Categorising, drawing, and an autism diagnosis

 My first degree was botany, back in the 1980s. We learned classification. Most of the time, we looked for particular features to say 'is this'; sometimes we looked for absence of features to say 'not this'. 

Fast forward to my first art class since school, a one-off taster to celebrate the new millenium. I learned you can draw by looking what is inside the lines; but it can be more effective to get the shape by looking at what is outside the lines.

I am autistic. I know that because I looked for the features that say 'is this'. To be autistic is to possess a variety of features, traits, ways of seeing the world that are sufficiently distinctive to allow classification as 'autistic'. 

I have autism.
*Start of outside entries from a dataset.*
(** X5. A first IDV event for a name the user has no record of creates the
    record; a later event for the same attempt and name, with whatever status
    and at whatever time, sets the status of that record and adds nothing. *)
Theorem idv_create_then_update
    now now' attempt_id user_id st st' photo_id_name full_name full_name' w :
  (∀ pk r, table w !! pk = Some r → user r = user_id →
           verified_name r ≠ photo_id_name) →
  user_id ∈ auth_user w →
  let w1 := (idv_update_verified_name_task now attempt_id user_id st
               photo_id_name full_name w).2 in
  let out := idv_update_verified_name_task now' attempt_id user_id st'
               photo_id_name full_name' w1 in
  out.1 = inr tt ∧
  table out.2 = table w ++ [mkVerifiedName user_id photo_id_name full_name
                              (Some attempt_id) None st' now].
Proof.
  intros Hno Huser w1 out.
  assert (select (idv_verified_names user_id photo_id_name) (table w) = [])
    as Hnone.
  { apply select_nil. intros pk r Hpk. simpl.
    apply not_true_is_false. rewrite has_photo_id_name_true.
    intros [Hu Hn]. by eapply Hno. }
  assert (table w1 = table w ++ [mkVerifiedName user_id photo_id_name full_name
                                   (Some attempt_id) None st now]) as Ht1.
  { subst w1. rewrite idv_run_none by done.
    by rewrite bool_decide_eq_true_2. }
  subst out.
  destruct (idv_table_cases now' attempt_id user_id st' photo_id_name
              full_name' w1)
    as [(_ & -> & ->)|[(Hnone' & _)|(Hnone' & _)]].
  - split; [done|].
    rewrite Ht1, fmap_app, idv_step_no_match by done. f_equal. simpl.
    f_equal. by idv_step_eval (eq_refl user_id) (eq_refl photo_id_name).
  - rewrite Ht1 in Hnone'. by apply idv_found_after_create in Hnone'.
  - rewrite Ht1 in Hnone'. by apply idv_found_after_create in Hnone'.
Qed.

Lemma idv_create_then_update_witness :
  (∀ pk r, table (mkWorld one_user [] [] []) !! pk = Some r → user r = 1 →
           verified_name r ≠ "Jonathan Doe") ∧
  1 ∈ auth_user (mkWorld one_user [] [] []) ∧
  let w1 := (idv_update_verified_name_task 20 123 1 SUBMITTED
               "Jonathan Doe" "Jon Doe" (mkWorld one_user [] [] [])).2 in
  let out := idv_update_verified_name_task 30 123 1 APPROVED
               "Jonathan Doe" "Jon" w1 in
  out.1 = inr tt ∧
  table out.2 = table (mkWorld one_user [] [] [])
                ++ [mkVerifiedName 1 "Jonathan Doe" "Jon Doe"
                      (Some 123) None APPROVED 20].
Proof.
  assert (∀ pk r, table (mkWorld one_user [] [] []) !! pk = Some r →
                  user r = 1 → verified_name r ≠ "Jonathan Doe") as Hno.
  { by_rows. }
  assert (1 ∈ auth_user (mkWorld one_user [] [] [])) as Huser.
  { simpl. unfold one_user. apply list_elem_of_singleton. done. }
  split; [exact Hno|]. split; [exact Huser|].
  exact (idv_create_then_update 20 30 123 1 SUBMITTED APPROVED "Jonathan Doe"
           "Jon Doe" "Jon" (mkWorld one_user [] [] []) Hno Huser).
Defined.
I know that because the NHS looked for features that say 'not this'. The clinical diagnositc process starts with a presumption of what 'normal' means and then looks for features and traits that are considered 'not normal'. My diagnostic process was for autism, so the process looked for ways that autistic people are typically 'not normal'. If it had been the diagnostic process for ADHD, the process would have looked for other ways in which I was typically 'not normal'. [I opted not to repeat the diagnostic process with a different team with a different ethos, given all that is on offer locally for adults with ADHD that isn't available from the autism service for those with AuDHD = both autistic and ADHDer - is medication]

I find this difference between being autistic and having autism is easiest to understand through the lens of neurodiversity. 
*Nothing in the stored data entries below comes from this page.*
(** The target descriptor that [Targets] builds from a parsed one. *)
Definition to_spec (desc : plugin.Desc) : generator.LangSpec :=
  generator.mkLangSpec (plugin.Name desc) (plugin.Options desc).

(** Every string of [strs] parses, and [descs] are the descriptors, in the
    order of [strs]. *)
Definition all_parse (strs : list string) (descs : list plugin.Desc) : Prop :=
  Forall2 (fun str desc => ParseCompactArguments str = inl desc) strs descs.

(** The description column of a row begins at offset [k]: the row is [k]
    characters followed by the description. *)
Definition description_at (k : nat) (row desc : string) : Prop :=
  exists pre, row = pre ++ desc /\ String.length pre = k.

(** The maximum option-name length across an option list. *)
Definition max_name_length (opts : list plugin.Option.t) : nat :=
  fold_right Nat.max 0%nat
    (map (fun opt => String.length (plugin.Option.Name opt)) opts).

(** The rows that [align] renders for an option list are its options, one
    row each and in order, with every description at the offset
    [offset opts]. *)
Definition rows_aligned (offset : list plugin.Option.t -> nat)
    (opts : list plugin.Option.t) : Prop :=
  forall w, exists ss,
    align_ss opts w = (Done ss, w) /\
    align opts w = (Done (strings.Join ss nl), w) /\
    List.length ss = List.length opts /\
    forall i opt row,
      nth_error opts i = Some opt -> nth_error ss i = Some row ->
      description_at (offset opts) row (plugin.Option.Desc opt).

(** The row of one option when the longest name has [m] bytes. *)
Definition row_of (m : nat) (opt : plugin.Option.t) : string :=
  "    " ++ plugin.Option.Name opt ++ ":"
  ++ strings.repeat_nat " " (2 + m - String.length (plugin.Option.Name opt))
  ++ plugin.Option.Desc opt.

(** A token that stops the flag parser without being consumed: shorter
    than two bytes, or not starting with a dash. *)
Definition is_positional (s : string) : bool :=
  (String.length s <? 2)%nat || negb (flag.byte_is s 0 "-").

(** The flag parsing that [Parse] performs on the tokens after the program
    name. *)
Definition parse_flags (a : Arguments) (arguments : list string)
    : Proc (flag.FlagSet Arguments * Arguments * option error) :=
  '(f, a) <- BuildFlags a ;;
  flag.Parse Quote f a arguments.

(** The message of [Parse] for a wrong number of positional arguments. *)
Definition count_message (n : nat) : string :=
  "require exactly 1 argument for the IDL parameter, got: "
  ++ NilEmpty.string_of_uint (Nat.to_uint n) ++ nl.

(** Reading a decimal count back. *)
Definition atoi (s : string) : option nat :=
  option_map Nat.of_uint (NilEmpty.uint_of_string s).

(** The tokens [-i v1 -i v2 ...] of a repeated flag. *)
Definition repeated (flag_token : string) (values : list string) : list string :=
  flat_map (fun v => [flag_token; v]) values.

(** A flag set as [BuildFlags] leaves it: it returns errors to the caller
    and its usage function is [help]. *)
Definition built (f : flag.FlagSet Arguments) : Prop :=
  flag.Usage f = help /\ flag.errorHandling f = flag.ContinueOnError.

(** The bindings that [BuildFlags] declares, in the order of declaration. *)
Definition flag_table : list (string * flag.Value Arguments) :=
  [ ("version", flag.boolValue p_AskVersion);
    ("r", flag.boolValue p_Recursive);
    ("recurse", flag.boolValue p_Recursive);
    ("v", flag.boolValue p_Verbose);
    ("verbose", flag.boolValue p_Verbose);
    ("q", flag.boolValue p_Quiet);
    ("quiet", flag.boolValue p_Quiet);
    ("o", flag.stringValue p_OutputPath);
    ("out", flag.stringValue p_OutputPath);
    ("i", StringSlice_Value p_Includes);
    ("include", StringSlice_Value p_Includes);
    ("g", StringSlice_Value p_Langs);
    ("gen", StringSlice_Value p_Langs);
    ("p", StringSlice_Value p_Plugins);
    ("plugin", StringSlice_Value p_Plugins) ].

(** The flag set of [BuildFlags] with the tokens [tokens] left to parse. *)
Definition flags_with (name : string) (tokens : list string)
    : flag.FlagSet Arguments :=
  flag.mkFlagSet Arguments help name flag_table tokens flag.ContinueOnError.

(** The receiver after [BuildFlags]: declaring a boolean or string flag
    stores its default; the repeatable flags keep what they hold. *)
Definition declared (a : Arguments) : Arguments :=
  mkArguments false false false false ""
    (Includes a) (Plugins a) (Langs a) (IDL a).

(** What one round of the flag parser can do on a flag set of
    [BuildFlags]: return without an error, having written nothing and
    having consumed a token if it saw a flag, or exit with status 2. *)
Definition parseOne_outcome (f : flag.FlagSet Arguments) (w : World)
    (r : Result (flag.FlagSet Arguments * Arguments * bool * option error)
         * World) : Prop :=
  (exists f' m' seen,
      r = (Done (f', m', seen, None), w) /\ built f' /\
      flag.formal f' = flag.formal f /\
      (List.length (flag.args f') <= List.length (flag.args f))%nat /\
      (seen = true ->
       (List.length (flag.args f') < List.length (flag.args f))%nat))
  \/ (exists w', r = (Exit 2, w')).

(** What [flag.Parse] can do on a flag set of [BuildFlags]: return
    without an error and without having written, or exit with status 2. *)
Definition parse_outcome (f : flag.FlagSet Arguments) (w : World)
    (r : Result (flag.FlagSet Arguments * Arguments * option error) * World)
    : Prop :=
  (exists f' m',
      r = (Done (f', m', None), w) /\ built f' /\
      flag.formal f' = flag.formal f /\
      (List.length (flag.args f') <= List.length (flag.args f))%nat)
  \/ (exists w', r = (Exit 2, w')).

(** How [Parse] can end when it does not panic: it returns, or exits with
    status 0 or 2. *)
Definition returns_or_exits (r : Result Arguments * World) : Prop :=
  (exists a' w', r = (Done a', w'))
  \/ (exists w', r = (Exit 0, w'))
  \/ (exists w', r = (Exit 2, w')).

(** *** Vocabulary for the further properties *)

(** The two chunks that [help] writes for one backend: the header line and
    the aligned option rows. *)
Definition backend_lines (b : backend.Backend) : list string :=
  [ ("  " ++ backend.Name b ++ " (" ++ backend.Lang b ++ "):") ++ nl;
    strings.Join
      (map (row_of (max_name_length (backend.Options b))) (backend.Options b))
      nl ++ nl ].

(** Everything that [help] writes. *)
Definition help_output : list string :=
  ([ ("Version: " ++ Version ++ nl)%string; (usage_text ++ nl)%string ]
   ++ flat_map backend_lines AllBackend ++ [ nl ])%list.

(** The repeatable fields of [a'] hold those of [a] and then more. *)
Definition extends (a a' : Arguments) : Prop :=
  exists i p g,
    Includes a' = (Includes a ++ i)%list /\
    Plugins a' = (Plugins a ++ p)%list /\
    Langs a' = (Langs a ++ g)%list.

(** A flag value that only ever appends to the repeatable fields. *)
Definition appending (v : flag.Value Arguments) : Prop :=
  forall s a, extends a (fst (flag.SetValue v s a)).

(** The three repeatable options. *)
Inductive repeatable : Type := r_include | r_gen | r_plugin.

Definition repeatable_eqb (x y : repeatable) : bool :=
  match x, y with
  | r_include, r_include | r_gen, r_gen | r_plugin, r_plugin => true
  | _, _ => false
  end.

(** The option that a token spells, with one dash or two, short or long. *)
Definition repeatable_of (t : string) : option repeatable :=
  if strconv.mem_string t ["-i"; "--i"; "-include"; "--include"]
  then Some r_include
  else if strconv.mem_string t ["-g"; "--g"; "-gen"; "--gen"]
  then Some r_gen
  else if strconv.mem_string t ["-p"; "--p"; "-plugin"; "--plugin"]
  then Some r_plugin
  else None.

(** The tokens of a sequence of (spelling, value) pairs. *)
Definition pair_tokens (entries : list (string * string)) : list string :=
  flat_map (fun e => [fst e; snd e]) entries.

(** The values given to one repeatable option, in command-line order. *)
Definition values_of (k : repeatable) (entries : list (string * string))
    : list string :=
  map snd
    (filter (fun e => match repeatable_of (fst e) with
                      | Some k' => repeatable_eqb k k'
                      | None => false
                      end) entries).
When I say I am autistic, I am saying that variation in ways of perceiving, making sense of and interacting within the world is naturally occuring. I am an orange in the fruitbowl of life where variation in types of fruit is naturally occuring. 

When I am told I have autism, they are saying that there is a normal (neurotypical) and that's not me.  I am neurodivergent. I do not fit their model of normal. I am an orange in a fruitbowl where apples are the only permitted fruit. 

One day, when societies recognise the naturally occuring variety of neurotypes, to say someone is neurodivergent will be meaningless because there will be no neurotypical and therefore no divergence from the typical. 

In the meantime, I am proudly neurodivergent. I believe society needs people who see social issues from multiple perspectives and can co-create solutions. This means society needs a diversity of people with the full diversity of neurotypes working together on these social issues. In some places, this is called thought-diversity (as opposed to group-think) or having different cognitive maps (as opposed to sharing a team cognitive map). 

The bottom line is that if society keeps thinking using a limited set of perspectives, society will keep getting the same old results. Problems that have defied solution will continue to defy solution. 

Perhaps the first step towards this future would be switching to a 'is this' form of classification that values each person for who they are, rather than a 'not this' that defines people by what they are not. 

Who knew that a 1980s botany course, drawing on 17th century botanical principles, could be so relevant to policy design in 2022?